Politics in general, and international politics in particular, is about power that can never be fixed permanently.
Power is fluid and it is an amalgam of tangible and intangible resources. It is both the hardware and software of a state and its people and it needs to be harnessed and mobilized in securing and pursuing interests states set for themselves.
Just about everyone in a democracy has an opinion about politics. Yet rare is an individual who grasps ahead of others politics in terms of power at a particular time in history, understands the geopolitical setting, and is alert to the changes wrought by science and technology to the nature of power. When such power is possessed by demonic leaders, they might do immense harm to others.

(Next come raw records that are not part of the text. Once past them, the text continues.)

(** C3.  AreaChart has no guard for a zero value range: on all-zero data
    (default size 400 x 300, one series) maxValue is 0 * 1.1 = 0, so
    valueRange is 0 and every y is chartY + chartHeight - (0 / 0) *
    chartHeight = NaN, which the line path then carries; the bar heights
    of BarChart on the same data are NaN as well.  SparklineChart, whose
    range is guarded by [|| 1], maps the same values to the finite y 27. *)
Theorem area_all_zero_y_is_NaN :
  let points :=
    AreaChart.getPoints Examples.zeros (YString "value") AreaChart.curved true true
      (lit 400 1) (lit 300 1) (lit 50 1) (lit 30 1) ∅ "value" None in
  AreaChart.maxValue Examples.zeros (YString "value") AreaChart.curved ∅ = zero /\
  AreaChart.valueRange Examples.zeros (YString "value") AreaChart.curved ∅ = zero /\
  map AreaChart.y points = [NaN; NaN; NaN] /\
  AreaChart.generateLinePath AreaChart.straight one points false
  = Some [M (lit 50 1) NaN; L (lit 225 1) NaN; L (lit 400 1) NaN] /\
  map (map (fun r => BarChart.rect_height <$> r))
    (BarChart.renderBars Examples.zeros (YString "value") BarChart.default
       ChartUtils.violet true true true (lit 4 1) (lit 400 1) (lit 300 1) (lit 7 10)
       (lit 1 10) (lit 50 1) (lit 30 1) one ∅)
  = [[Some NaN]; [Some NaN]; [Some NaN]] /\
  map SparklineChart.y (SparklineChart.points [zero; zero; zero] (lit 100 1) (lit 30 1))
  = [lit 27 1; lit 27 1; lit 27 1].
Proof.
  cbv zeta. repeat split; compute_done.
Qed.

(** C7.  On an empty data array the charts do not throw and plot nothing:
    AreaChart has no points, an empty line path and an empty area path,
    SparklineChart returns null.  But AreaChart and BarChart still draw
    their y axis (shown by default), and with no data maxValue is
    [Math.max()] = -Infinity, so every tick position is NaN. *)
Theorem empty_data_axis_ticks_are_NaN
    (yKey : ykey) (variant : AreaChart.variant_t) (showGrid showXAxis showYAxis : bool)
    (width height yAxisWidth xAxisHeight animationProgress : num)
    (hiddenSeries : gset nat) (key : string) (smooth : bool) :
  AreaChart.getPoints [] yKey variant showXAxis showYAxis width height yAxisWidth
    xAxisHeight hiddenSeries key None = [] /\
  AreaChart.generateLinePath variant animationProgress [] smooth = Some [] /\
  AreaChart.generateAreaPath [] yKey variant showXAxis height xAxisHeight animationProgress
    hiddenSeries [] None = Some [] /\
  (forall sparkVariant showArea,
     SparklineChart.render [] sparkVariant showArea width height animationProgress = None) /\
  AreaChart.maxValue [] yKey variant hiddenSeries = NInf /\
  (exists ticks,
     AreaChart.renderYAxis [] yKey variant showGrid showXAxis true height xAxisHeight
       hiddenSeries = Some ticks /\
     map AreaChart.text_y ticks = [NaN; NaN; NaN; NaN; NaN] /\
     map AreaChart.line_y ticks
     = if showGrid then [Some NaN; Some NaN; Some NaN; Some NaN; Some NaN]
       else [None; None; None; None; None]) /\
  (exists ticks,
     BarChart.renderYAxis [] yKey BarChart.default showGrid showXAxis true width height
       (lit 1 10) yAxisWidth xAxisHeight hiddenSeries
     = Some (BarChart.ValueTicks ticks) /\
     map BarChart.text_y ticks = [NaN; NaN; NaN; NaN; NaN]).
Proof.
  assert (Hmax : AreaChart.maxValue [] yKey variant hiddenSeries = NInf).
  { unfold AreaChart.maxValue. destruct (AreaChart.isStacked yKey variant); reflexivity. }
  split; [reflexivity|]. split; [reflexivity|]. split; [reflexivity|].
  split; [reflexivity|]. split; [exact Hmax|].
  split.
  - eexists. split; [reflexivity|].
    unfold AreaChart.tickValues, AreaChart.valueRange. rewrite Hmax.
    generalize (AreaChart.chartHeight showXAxis height xAxisHeight). intros ch.
    split.
    + destruct ch; reflexivity.
    + destruct showGrid, ch; reflexivity.
  - eexists. split; [reflexivity|].
    assert (Hb : BarChart.maxValue [] yKey BarChart.default hiddenSeries = NInf)
      by reflexivity.
    unfold BarChart.tickValues. rewrite Hb.
    generalize (BarChart.chartHeight showXAxis height xAxisHeight). intros ch.
    destruct ch; reflexivity.
Qed.

(** ** Hidden series and slices *)

Section Hidden.

Import Spec.

Lemma map_Forall2_eq {A B} (f g : A -> B) l l' :
  Forall2 (fun a b => f a = g b) l l' -> map f l = map g l'.
Proof. induction 1 as [|a b l l' Hab _ IH]; [reflexivity|]. cbn. now rewrite Hab, IH. Qed.

Lemma flat_map_Forall2_eq {A B} (f g : A -> list B) l l' :
  Forall2 (fun a b => f a = g b) l l' -> flat_map f l = flat_map g l'.
Proof. induction 1 as [|a b l l' Hab _ IH]; [reflexivity|]. cbn. now rewrite Hab, IH. Qed.

Lemma foldl_add_ext_in (h h' : string -> num) keys : forall a,
  (forall k, k ∈ keys -> h k = h' k) ->
  foldl (fun sum k => sum + h k) a keys = foldl (fun sum k => sum + h' k) a keys.
Proof.
  induction keys as [|k keys IH]; intros a H; [reflexivity|].
  cbn [foldl]. rewrite (H k) by apply list_elem_of_here.
  apply IH. intros k' Hk'. apply H. now apply list_elem_of_further.
Qed.

Lemma map_ext_elem_of {A B} (h h' : A -> B) l :
  (forall k, k ∈ l -> h k = h' k) -> map h l = map h' l.
Proof.
  intros H. apply map_ext_in. intros k Hk. apply H. now apply list_elem_of_In.
Qed.

(** The maximum over the series of [keys] reads the data through
    [d[key] || 0] at these keys only. *)
Lemma max_over_keys_reads keys (stackedMode : bool) data data' :
  Forall2 (fun d d' => forall k, k ∈ keys -> raw d k = raw d' k) data data' ->
  (if stackedMode then
     Math_max (map (fun d => foldl (fun sum key => sum + or0 (get d key)) zero keys) data)
   else Math_max (flat_map (fun d => map (fun key => or0 (get d key)) keys) data))
  = (if stackedMode then
       Math_max (map (fun d => foldl (fun sum key => sum + or0 (get d key)) zero keys) data')
     else Math_max (flat_map (fun d => map (fun key => or0 (get d key)) keys) data')).
Proof.
  intros H. destruct stackedMode; f_equal.
  - apply map_Forall2_eq. eapply Forall2_impl; [exact H|].
    intros d d' Hd. cbn beta. apply foldl_add_ext_in. exact Hd.
  - apply flat_map_Forall2_eq. eapply Forall2_impl; [exact H|].
    intros d d' Hd. cbn beta. apply map_ext_elem_of. exact Hd.
Qed.

Lemma max_over_keys_agree keys (stackedMode : bool) data data' :
  agree_on keys data data' ->
  (if stackedMode then
     Math_max (map (fun d => foldl (fun sum key => sum + or0 (get d key)) zero keys) data)
   else Math_max (flat_map (fun d => map (fun key => or0 (get d key)) keys) data))
  = (if stackedMode then
       Math_max (map (fun d => foldl (fun sum key => sum + or0 (get d key)) zero keys) data')
     else Math_max (flat_map (fun d => map (fun key => or0 (get d key)) keys) data')).
Proof.
  intros H. apply max_over_keys_reads. eapply Forall2_impl; [exact H|].
  intros d d' Hd k Hk. unfold raw. now rewrite Hd.
Qed.

Lemma area_maxValue_agree data data' yKey variant hiddenSeries :
  AreaChart.visibleYKeys yKey hiddenSeries <> [] ->
  agree_on (AreaChart.visibleYKeys yKey hiddenSeries) data data' ->
  AreaChart.maxValue data yKey variant hiddenSeries
  = AreaChart.maxValue data' yKey variant hiddenSeries.
Proof.
  intros Hne H. unfold AreaChart.maxValue.
  destruct (AreaChart.visibleYKeys yKey hiddenSeries) as [|k ks] eqn:E; [congruence|].
  cbn [length Nat.ltb Nat.leb].
  pose proof (max_over_keys_agree (k :: ks) (AreaChart.isStacked yKey variant) _ _ H) as Hm.
  destruct (AreaChart.isStacked yKey variant); now rewrite Hm.
Qed.

Lemma bar_maxValue_agree data data' yKey variant hiddenSeries :
  BarChart.visibleYKeys yKey hiddenSeries <> [] ->
  agree_on (BarChart.visibleYKeys yKey hiddenSeries) data data' ->
  BarChart.maxValue data yKey variant hiddenSeries
  = BarChart.maxValue data' yKey variant hiddenSeries.
Proof.
  intros Hne H. unfold BarChart.maxValue.
  destruct (BarChart.visibleYKeys yKey hiddenSeries) as [|k ks] eqn:E; [congruence|].
  cbn [length Nat.ltb Nat.leb].
  exact (max_over_keys_agree (k :: ks) (bool_decide (variant = BarChart.stacked)) _ _ H).
Qed.

Lemma filter_index_from_agree {A} (f : nat -> bool) (l : list A) : forall l' i,
  length l = length l' ->
  (forall j, f (i + j)%nat = true -> l !! j = l' !! j) ->
  filter_index_from f i l = filter_index_from f i l'.
Proof.
  induction l as [|a l IH]; intros [|a' l'] i Hlen H; try discriminate; [reflexivity|].
  cbn [filter_index_from].
  assert (IH' : filter_index_from f (S i) l = filter_index_from f (S i) l').
  { apply IH; [cbn in Hlen; lia|]. intros j Hj.
    apply (H (S j)). now replace (i + S j)%nat with (S i + j)%nat by lia. }
  rewrite IH'. destruct (f i) eqn:Hf; [|reflexivity].
  f_equal. specialize (H 0%nat). rewrite Nat.add_0_r in H.
  specialize (H Hf). cbn in H. congruence.
Qed.

Lemma pie_total_agree data data' valueKey hiddenSlices :
  agree_outside hiddenSlices data data' ->
  PieChart.total data valueKey hiddenSlices = PieChart.total data' valueKey hiddenSlices.
Proof.
  intros [Hlen H]. unfold PieChart.total, PieChart.visibleData, filter_index.
  rewrite (filter_index_from_agree _ data data' 0 Hlen); [reflexivity|].
  intros j Hj. apply H. cbn in Hj. unfold PieChart.has in Hj.
  apply negb_true_iff, bool_decide_eq_false in Hj. exact Hj.
Qed.

End Hidden.

Section HiddenGeometry.

Import Spec.

Lemma area_legend_lookup yKey color_name hiddenSeries i key :
  AreaChart.yKeys yKey !! i = Some key ->
  AreaChart.legendItems yKey color_name hiddenSeries !! i
  = Some (AreaChart.mkLegend (AreaChart.getAreaColor yKey color_name i) key
            (bool_decide (i ∈ hiddenSeries))).
Proof.
  intros H. unfold AreaChart.legendItems. now rewrite list_lookup_imap, H.
Qed.

Lemma pie_legend_lookup data color_name hiddenSlices i d :
  data !! i = Some d ->
  PieChart.legendItems data color_name hiddenSlices !! i
  = Some (PieChart.mkLegend (PieChart.getSliceColor data color_name i)
            (bool_decide (i ∈ hiddenSlices))).
Proof.
  intros H. unfold PieChart.legendItems. now rewrite list_lookup_imap, H.
Qed.

(** Every group the render pass emits belongs to a visible series and is
    stroked with the colour of the original index of that series. *)
Lemma area_groups_colors data yKey variant color_name showLine showXAxis showYAxis
    width height yAxisWidth xAxisHeight animationProgress hiddenSeries groups :
  AreaChart.renderAreas data yKey variant color_name showLine showXAxis showYAxis width
    height yAxisWidth xAxisHeight animationProgress hiddenSeries = Some groups ->
  forall g, g ∈ groups ->
    g_index_visible hiddenSeries g /\
    AreaChart.g_stroke g = AreaChart.getAreaColor yKey color_name (AreaChart.g_index g).
Proof.
  unfold AreaChart.renderAreas. intros H g Hg.
  apply mapM_Some_1 in H.
  apply list_elem_of_lookup in Hg as [j Hj].
  destruct (Forall2_lookup_r _ _ _ _ _ H Hj) as (ap & Hap & Hbody).
  apply list_elem_of_lookup_2 in Hap.
  destruct (hidden_series_not_drawn data yKey variant showXAxis showYAxis width height
              yAxisWidth xAxisHeight hiddenSeries) as (_ & Hvis & _).
  specialize (Hvis ap Hap).
  cbv beta in Hbody.
  repeat match type of Hbody with
         | (?m ≫= _) = Some _ =>
             let E := fresh "E" in
             destruct m eqn:E; cbn [mbind option_bind] in Hbody; [|discriminate Hbody]
         end.
  apply (inj Some) in Hbody. subst g.
  split; [exact Hvis | reflexivity].
Qed.

End HiddenGeometry.


(** In a stacked area chart, hiding a series makes the fill of the series
    above it read the first base point of an empty list: the render pass
    throws. *)
Lemma stacked_area_with_hidden_series_throws :
  AreaChart.renderAreas Examples.two_series (YArray ["a"; "b"]%string) AreaChart.stacked
    ChartUtils.violet true true true (lit 400 1) (lit 300 1) (lit 50 1) (lit 30 1) one
    {[0%nat]}
  = None.
Proof. vm_compute. reflexivity. Qed.

(** ** Missing fields *)

Section MissingFields.

Import Spec.

Lemma raw_missing d k : missing (get d k) = true -> raw d k = zero.
Proof. unfold raw. destruct (get d k); [reflexivity | reflexivity | discriminate]. Qed.

Lemma get_insert d k v k' :
  get (<[k := v]> d) k' = if decide (k = k') then v else get d k'.
Proof.
  unfold get. rewrite lookup_insert. now destruct (decide (k = k')).
Qed.

Lemma raw_fill_missing keys d : same_reads d (fill_missing keys d).
Proof.
  intros k'. induction keys as [|k keys IH]; [reflexivity|].
  cbn [fill_missing foldr]. fold (fill_missing keys d).
  destruct (missing (get d k)) eqn:Hm; [|exact IH].
  unfold raw at 2. rewrite get_insert.
  destruct (decide (k = k')) as [<-|]; [|exact IH].
  now rewrite (raw_missing d k Hm).
Qed.

Lemma fill_missing_filled keys d k :
  k ∈ keys -> missing (get (fill_missing keys d) k) = false.
Proof.
  induction keys as [|k0 keys IH]; intros Hk; [inversion Hk|].
  cbn [fill_missing foldr]. fold (fill_missing keys d).
  destruct (decide (k0 = k)) as [->|Hne].
  - destruct (missing (get d k)) eqn:Hm.
    + rewrite get_insert. now rewrite decide_True.
    + destruct (decide (k ∈ keys)) as [Hin|Hnin]; [now apply IH|].
      clear IH Hk. induction keys as [|k1 keys IH']; [exact Hm|].
      cbn [fill_missing foldr]. fold (fill_missing keys d).
      apply not_elem_of_cons in Hnin as [Hne Hnin].
      destruct (missing (get d k1)); [|now apply IH'].
      rewrite get_insert, decide_False by congruence. now apply IH'.
  - apply elem_of_cons in Hk as [->|Hk]; [congruence|].
    destruct (missing (get d k0)); [|now apply IH].
    rewrite get_insert, decide_False by assumption. now apply IH.
Qed.

Lemma for_range_ext {St} n (body body' : nat -> St -> option St) s :
  (forall i st, body i st = body' i st) ->
  for_range n body s = for_range n body' s.
Proof.
  intros H. induction n as [|n IH]; [reflexivity|].
  rewrite !for_range_S, IH. destruct (for_range n body' s); [apply H | reflexivity].
Qed.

Churchill was such a politician, statesman and historian. Seventy years after that heroic period in British and Commonwealth history when Churchill defiantly inspired and led the free world to eventually defeat Nazi Germany, remembering him is also thinking geopolitically about politics.
Thinking geopolitically means assessing global politics in terms of culture, economy, sociology, demography, history, ideology and personality type in reference to individual leaders.
It is to penetrate the fog of politically correct speech and dare to be vigilant about freedom. In the post-9/11 world, the threat to freedom emanates from tyrants and closed societies armed — or seeking to be armed — with weapons of mass destruction while colluding with terrorists.
But for democracies in the West, the strategic urgency to think geopolitically is greatly undermined by the politics of multiculturalism.
The practitioners of the politics of appeasement jeered Churchill in his time as he warned his country about the impending peril from Hitler’s Germany.
In our time, it is multiculturalism greased by liberal guilt of past wrongs and excessive faith in the workings of the UN that increasingly place democracies and freedom-loving people at a disadvantage against the forces of tyranny and terror.
It is an irony, and Churchill understood this well, that dictators running closed societies think geopolitically and exploit differences among free people and societies in their quests for greater power.
We now know, as we should have known, how misplaced was the widely shared hope that, with the end of the Cold War and the collapse of the Soviet Union, sunny promises of peace and amity among people and states would be fulfilled in the new century ahead.
Our misplaced hope would have been familiar to Churchill as his generation, while recovering from the disaster of the First World War, hoped that peace would be assured with the founding of the League of Nations. On the contrary, the workings of the League deluded democracies and paved the way for another even more terrible war.
The timeless lesson from Churchill for free people in a democracy is to remain wary of political correctness, to be vigilant about those who envy or threaten freedom, and to think about politics geopolitically.